#### [Exercise description]
When a line of the material has the word "exists" in it, copy that line.

#### [Source records]
(** What an operation does to the native state: [Init] nothing, a call
    at most the one call of the accessor the lambda makes. *)
Lemma perform_Init_native exports σ :
  native (perform tree_sitter_allium (OpInit exports) σ) = native σ.
Proof.
  simpl. destruct (table σ exports) as [p|] eqn:Ho.
  - by rewrite (Init_Ok _ _ _ Ho).
  - by rewrite (Init_Throw _ _ Ho).
Qed.

Lemma perform_Call_native f info σ :
  native (perform tree_sitter_allium (OpCall f info) σ) = native σ ∨
  native (perform tree_sitter_allium (OpCall f info) σ)
    = (tree_sitter_allium (native σ)).2.
Proof.
  simpl. destruct (Function_Call_cases f info σ) as [[e ->]| ->]; [by left|].
  rewrite language_Ok. by right.
Qed.

(** Over a run, the native state is the initial one put through the
    accessor, once for each call that ran the lambda. *)
Lemma perform_all_native ops :
  ∀ σ, ∃ n : nat, (n ≤ length ops)%nat ∧
            native (perform_all tree_sitter_allium ops σ)
            = Nat.iter n (λ e, (tree_sitter_allium e).2) (native σ).
Proof.
  induction ops as [|op ops IH]; intros σ.
  - exists 0. by split.
  - rewrite perform_all_cons.
    destruct (IH (perform tree_sitter_allium op σ)) as (n & Hn & Hnat).
    rewrite Hnat. simpl length.
    destruct op as [o|f info].
    + rewrite perform_Init_native. exists n. split; [lia|done].
    + destruct (perform_Call_native f info σ) as [-> | ->].
      * exists n. split; [lia|done].
      * exists (S n). split; [lia|]. by rewrite Nat.iter_succ_r.
Qed.

(** C8. No run of operations of the binding, [Init] on any object and
    calls of any function value with any arguments, changes the contents
    of the descriptor: the binding reaches the engine through the
    accessor only, and the accessor is taken under its contract of leaving
    the descriptor as it is. The cast of line 10 only turns the pointer
    into the [data] of the external; nothing is stored through it, and
    the native state after the run is the initial one put through the
    accessor some number of times, at most once per operation. *)
Theorem descriptor_unchanged {descriptor_state : Type}
    (descriptor : engine → descriptor_state) ops σ :
  descriptor_immutable tree_sitter_allium descriptor →
  descriptor (native (perform_all tree_sitter_allium ops σ)) = descriptor (native σ) ∧
  ∃ n : nat, (n ≤ length ops)%nat ∧
       native (perform_all tree_sitter_allium ops σ)
       = Nat.iter n (λ e, (tree_sitter_allium e).2) (native σ).
Proof.
  intros Himm.
  destruct (perform_all_native ops σ) as (n & Hn & Hnat).
  split; [|by exists n].
  rewrite Hnat. clear Hn Hnat.
  induction n as [|n IH]; [done|].
  simpl. by rewrite Himm.
Qed.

#### [Answer space]
  - exists 0. by split.
    + rewrite perform_Init_native. exists n. split; [lia|done].
      * exists n. split; [lia|done].
      * exists (S n). split; [lia|]. by rewrite Nat.iter_succ_r.
  split; [|by exists n].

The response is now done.